Ao meu juízo, a nossa preferência pela, apesar de efêmera, imediata sensação de opulência em detrimento do conforto de longo prazo, deriva de uma compreensivelmente generalizada percepção de que vivemos no país do futuro. Entre os óbvios e variados problemas desta premissa inquietantemente popular, o mais aflitivo, em minha percepção, é que dela se extrai a falsa hipótese segundo a qual é possível enriquecer sem trabalhar ou produzir; que a mera redistribuição da renda pelo tempo satisfaz a nossa demanda pelas ferramentas por via das quais a sociedade procura acelerar a erradicação da pobreza. O resultado deste pensamento um tanto quanto obtuso, mas de ampla aceitação, pode ser medido pelas dimensões da dívida pública brasileira. Apesar das muitas tentativas de explicar os sintomas da doença, o fato do qual não se pode tergiversar é um só: estamos entre as economias mais endividadas do planeta. No caso de um país cujas dívidas representam uma fração tão expressiva das suas riquezas e da sua poupança, o tempo custa mais caro que em partes onde o futuro é menos incerto.

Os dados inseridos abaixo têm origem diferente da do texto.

Lemma tame_each {A} (f : A -> entries -> M entries) l a E : (forall y a, y ∈ l -> tame (f y a) (fun _ => True) E) -> tame (each f l a) (fun _ => True) E.
Proof.
  revert a. induction l as [|y l IH]; intros a H; cbn [each]; [by apply tame_ret|]. eapply tame_bind; [apply H; by left|]. intros a' _. apply IH. intros z a2 Hz. apply H. by right.
Qed.

(** The pointers of the structs. *)
Lemma tame_self {A} (pick : object -> nat * meta -> M A) (Q : A -> Prop) E :
  (forall o p, x = Some (snd p) -> tame (pick o p) Q E) -> tame (o <~ fetch h; p <~ deref o; pick o p) Q E.
Proof. intros H. eapply tame_bind; [apply tame_fetch|]. intros o [Ho _]. eapply tame_bind; [by apply tame_deref|]. intros p Hp. by apply H. Qed.
End tame.

(** ** Methods *)

Section methods.
Context (h : nat) (x : option meta).

(** The shapes that do not fault by themselves. *)
Ltac walk :=
  repeat first
    [ apply tame_wrong | by apply tame_ret | by apply tame_throw | by apply tame_new_iterator | by apply tame_free_iterator | by apply tame_create
    | apply tame_self; intros ? [? ?]; cbn [snd]
    | eapply tame_bind; [by first [apply tame_throw | apply tame_new_iterator | apply tame_free_iterator | apply tame_create | apply tame_fetch]|]; intros
    | match goal with |- tame _ _ (match ?y with _ => _ end) _ _ => destruct y eqn:? end
    | progress cbn [fst snd] ].

Lemma tame_leaf l E : tame h x (leaf_ret l) (fun _ => True) E.
Proof. by apply tame_ret. Qed.

Lemma tame_returned (m : M nat) E : tame h x m (fun _ => True) E -> tame h x (y <~ m; leaf_ret (LObject y)) (fun _ => True) E.
Proof. intros H. eapply tame_bind; [exact H|]. intros. apply tame_leaf. Qed.

Lemma tame_legacy m E : tame h x m (fun _ => True) E -> tame h x (needs_legacy legacy m) (fun _ => True) E.
Proof. intros H. unfold needs_legacy. destruct legacy; [done|]. walk. Qed.

Lemma tame_listed {A} (f : A -> entries -> M entries) l E : (forall y a, y ∈ l -> tame h x (f y a) (fun _ => True) E) ->
  tame h x (new_iterator;; a <~ each f l []; free_iterator;; ret (PArray a)) (fun _ => True) E.
Proof. intros H. walk. eapply tame_bind; [by apply tame_each|]. intros. walk. Qed.

(** A value that is kept, but not among the options. *)
Lemma tame_kept s mk E : s <> Options -> tame h x mk (fun _ => True) E -> tame h x (cached h s mk) (fun _ => True) E.
Proof.
  intros Hs H. eapply tame_weaken; [eapply (tame_cached _ _ _ _ (fun _ => True)); [done|]|done|done]. eapply tame_weaken; [exact H| |done]. by intros [].
Qed.

Lemma tame_slot s d E : tame h x (slot_value h s d) (fun _ => True) E.
Proof. unfold slot_value. walk. Qed.

Lemma tame_field_string f (E : fault -> Prop) : (unreadable_text f -> E BadValue) -> tame h x (field_string f) (fun s => forall t, s = Some t -> holds_text f t) E.
Proof.
  intros H. unfold field_string. destruct f as [[t v]|]; [|apply tame_ret; by intros ? [= <-]]. destruct (value_is_null v) eqn:Hn; [by apply tame_ret|].
  destruct (cass_value_get_bytes v) eqn:Hb; [apply tame_ret; intros ? [= <-]; split; [done|by eexists]|apply tame_fail, H; exists t, v; by rewrite Hb..].
Qed.

Lemma tame_decode t v (E : fault -> Prop) : ((forall z p, value t v <> Success z p) -> E BadValue) -> tame h x (decode zend_hash depth have_custom_type t v) (fun _ => True) E.
Proof. intros H. unfold decode. destruct (value t v) as [z [|e p]| | |] eqn:Ev; try (by apply tame_fail, H); walk. Qed.

Lemma tame_meta_field fields name : tame h x (get_meta_field zend_hash depth have_custom_type fields name) (fun _ => True) (field_unreadable fields name).
Proof.
  unfold get_meta_field, field_unreadable. destruct (get_field name fields) as [[[t v]|]|]; [|by apply tame_fail|apply tame_leaf].
  destruct (value_is_null v) eqn:Hn; [apply tame_leaf|]. eapply tame_bind; [|intros; apply tame_leaf]. apply tame_decode. intros Hv. split; [done|]. by exists t, v.
Qed.

Lemma tame_create_column schema s c (E : fault -> Prop) : (forall f, unmade c f -> E f) -> tame h x (php_scylladb_create_column have_custom_type schema s c) (fun _ => True) E.
Proof.
  intros H. unfold php_scylladb_create_column. cbn zeta. destruct (get_field (bs "validator") (cm_fields c)) as [f|] eqn:Hf.
  - eapply tame_bind; [apply tame_field_string; intros; apply H; right; split; [done|]; by exists (bs "validator"), f|]. intros [s0|] Hs; [|walk].
    destruct (php_scylladb_parse_column_type have_custom_type s0) as [r fr t [] hp|e hp|] eqn:Hp; [walk..|]. apply tame_fail, H. left. split; [done|]. exists f, s0. split; [done|]. split; [by apply Hs|done].
  - destruct (cm_data_type c) as [t|]; [|walk]. destruct (get_field (bs "clustering_order") (cm_fields c)) as [f|] eqn:Ho; [|walk].
    eapply tame_bind; [apply tame_field_string; intros; apply H; right; split; [done|]; by exists (bs "clustering_order"), f|]. intros [s0|] Hs; walk.
Qed.

Lemma tame_column_added add schema s c a (E : fault -> Prop) : (forall f, unmade c f -> E f) ->
  tame h x (y <~ php_scylladb_create_column have_custom_type schema s c; ret (match y with Some y => add (LObject y) a | None => a end) : M entries) (fun _ => True) E.
Proof. intros H. eapply tame_bind; [by apply tame_create_column|]. intros. walk. Qed.

Lemma tame_populate schema s key a (E : fault -> Prop) : (forall c f, Some c ∈ key -> unmade c f -> E f) -> tame h x (populate have_custom_type schema s key a) (fun _ => True) E.
Proof.
  intros H. apply tame_each. intros [c|] a' Hc; [|walk]. apply (tame_column_added add_next_index). intros f. by apply H.
Qed.

Section relation.
Context (self : nat -> M (option nat * nat * TableMetadataBase)) (base : meta -> option TableMetadataBase).
Context (tame_reads : forall E, tame h x (self h) (fun p => exists y, x = Some y /\ base y = Some (snd p)) E).

Abbreviation faults_as r := (fun f => exists y t, x = Some y /\ base y = Some t /\ relation_unreadable t r f).

Ltac reads := eapply tame_bind; [apply tame_reads|]; intros [[schema s] t] (y & Hx & Hy); cbn [snd] in *.

Lemma tame_build_options fields a (E : fault -> Prop) : (forall n ty v, (n, Some (ty, v)) ∈ fields -> value ty v = Crash -> E BadValue) ->
  tame h x (php_scylladb_table_build_options zend_hash depth have_custom_type fields a) (fun _ => True) E.
Proof.
  revert a. induction fields as [|[n f] fields IH]; intros a H; cbn [php_scylladb_table_build_options]; [walk|]. destruct (ends_options n); [walk|].
  assert (forall a, tame h x (php_scylladb_table_build_options zend_hash depth have_custom_type fields a) (fun _ => True) E) as Next.
  { intros a'. apply IH. intros n' ty v Hin. apply (H n'). by right. }
  destruct f as [[t v]|]; [|apply Next]. destruct (value t v) as [z [|e p]| | |] eqn:Hv; [apply Next|..|apply tame_fail; eapply (H n t v); [by left|done]];
    (eapply tame_bind; [by apply tame_throw|intros; apply Next]).
Qed.

Lemma tame_relation_options : tame h x (relation_options zend_hash depth have_custom_type self h) (fun v => exists a, v = PArray a) (faults_as ROptions).
Proof.
  unfold relation_options. eapply (tame_weaken h x _ _ _ (faults_as ROptions)); [eapply (tame_cached _ _ Options _ (fun v => exists a, v = PArray a)); [done|]|by auto|by auto]. unfold build_options. reads.
  eapply tame_bind; [by apply tame_new_iterator|]. intros _ _. eapply tame_bind; [apply tame_build_options; intros n ty v Hin Hv; exists y, t; do 3 (split; [done|]); by exists n, ty, v|].
  intros a _. eapply tame_bind; [by apply tame_free_iterator|]. intros _ _. apply tame_ret. by exists a.
Qed.

Lemma tame_relation_option name : tame h x (relation_option zend_hash depth have_custom_type self name h) (fun _ => True) (faults_as ROptions).
Proof. unfold relation_option. eapply tame_bind; [exact tame_relation_options|]. intros v [a ->]. apply tame_leaf. Qed.

Lemma tame_relation_column name : tame h x (relation_column have_custom_type self name h) (fun _ => True) (faults_as (RColumn name)).
Proof.
  unfold relation_column. reads. destruct (get_column name t) as [c|] eqn:Hc; [|apply tame_leaf]. eapply tame_bind; [apply tame_create_column; intros f Hf; exists y, t; split_and!; [done..|by exists c]|].
  intros. apply tame_leaf.
Qed.

Lemma tame_relation_columns : tame h x (relation_columns have_custom_type self h) (fun _ => True) (faults_as RColumns).
Proof.
  unfold relation_columns. reads. apply tame_listed. intros [c|] a Hc; [|apply tame_fail; exists y, t; split_and!; [done..|by left]].
  apply (tame_column_added (add_assoc (cm_name c))). intros f Hf. exists y, t. split_and!; [done..|right; by exists c].
Qed.

Lemma tame_partition a (E : fault -> Prop) : (forall y t c f, x = Some y -> base y = Some t -> Some c ∈ tm_partition_key t -> unmade c f -> E f) ->
  tame h x (populate_partition_key have_custom_type self h a) (fun _ => True) E.
Proof. intros H. unfold populate_partition_key. reads. apply tame_populate. intros c f. by apply (H y t). Qed.

Lemma tame_clustering a (E : fault -> Prop) : (forall y t c f, x = Some y -> base y = Some t -> Some c ∈ tm_clustering_key t -> unmade c f -> E f) ->
  tame h x (populate_clustering_key have_custom_type self h a) (fun _ => True) E.
Proof. intros H. unfold populate_clustering_key. reads. apply tame_populate. intros c f. by apply (H y t). Qed.

Lemma tame_relation_keys :
  tame h x (relation_partitionKey have_custom_type self h) (fun _ => True) (faults_as RPartitionKey) /\
  tame h x (relation_primaryKey have_custom_type self h) (fun _ => True) (faults_as RPrimaryKey) /\
  tame h x (relation_clusteringKey have_custom_type self h) (fun _ => True) (faults_as RClusteringKey) /\
  tame h x (relation_clusteringOrder self h) (fun _ => True) (fun _ => False).
Proof.
  split_and!; (apply tame_kept; [done|]).
  - eapply tame_bind; [apply tame_partition; intros y t c f Hx Hy Hc Hf; exists y, t; split_and!; [done..|by exists c]|intros; walk].
  - eapply tame_bind; [apply tame_partition; intros y t c f Hx Hy Hc Hf; exists y, t; split_and!; [done..|exists c; auto]|]. intros a _.
    eapply tame_bind; [apply tame_clustering; intros y t c f Hx Hy Hc Hf; exists y, t; split_and!; [done..|exists c; auto]|intros; walk].
  - eapply tame_bind; [apply tame_clustering; intros y t c f Hx Hy Hc Hf; exists y, t; split_and!; [done..|by exists c]|intros; walk].
  - reads. walk.
Qed.
End relation.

No meu livro de história que, de tão ruim, tornou-se obrigatório nas escolas, os autores, sem fazer uma única regressão ou isolar uma só variável, sustentam que “o PIB do país demonstra o impacto do Real que, na verdade, enfraqueceu a economia nacional”. Dessa frase tão popular quanto desonesta se segue um não menos cretino recorte da trajetória do crescimento a partir de quando é observada uma tendência ao declínio. Faltou lembrar que a taxa média de expansão do produto não só melhorou em relação aos anos anteriores como, no período em destaque, foi a melhor do continente americano.
A drástica queda da taxa de crescimento a que os autores fazem menção aconteceu em resposta a fortes crises externas – em especial, a que ocorreu na Rússia. Aqueles que responsabilizam o plano pela estagnação não só atendem aos interesses dos verdadeiros culpados pela morosidade com que esta nação cresce, como transmitem a turva sensação de que não existe nada de errado com a economia brasileira; que não crescemos porque, na partida, cometemos algum pecado capital que nos torna impotentes. Embora o sucesso das políticas de crescimento executadas depois das reformas de 1994 dependesse do êxito do Real, o programa visava apenas à estabilidade monetária. E, a despeito das adversidades que se impuseram desde então, a inflação manteve-se sempre tão bem comportada quanto é possível em uma economia que, apesar de melhor organizada, permanece instável.
Apesar da compreensível busca por soluções fáceis, não será uma mudança de padrão monetário ou dos fundamentos que lhe dão suporte que irá transformar este país na potência que tanta gente deseja e imagina. Para a infelicidade dos que evitam o tema, a moeda não tem impacto de longo prazo sobre variáveis reais. O crescimento só será possível na presença de reformas fiscais tão, ou mais, profundas quanto as outras tantas tentativas de ajuste contra as quais os governos brasileiros costumam se opor.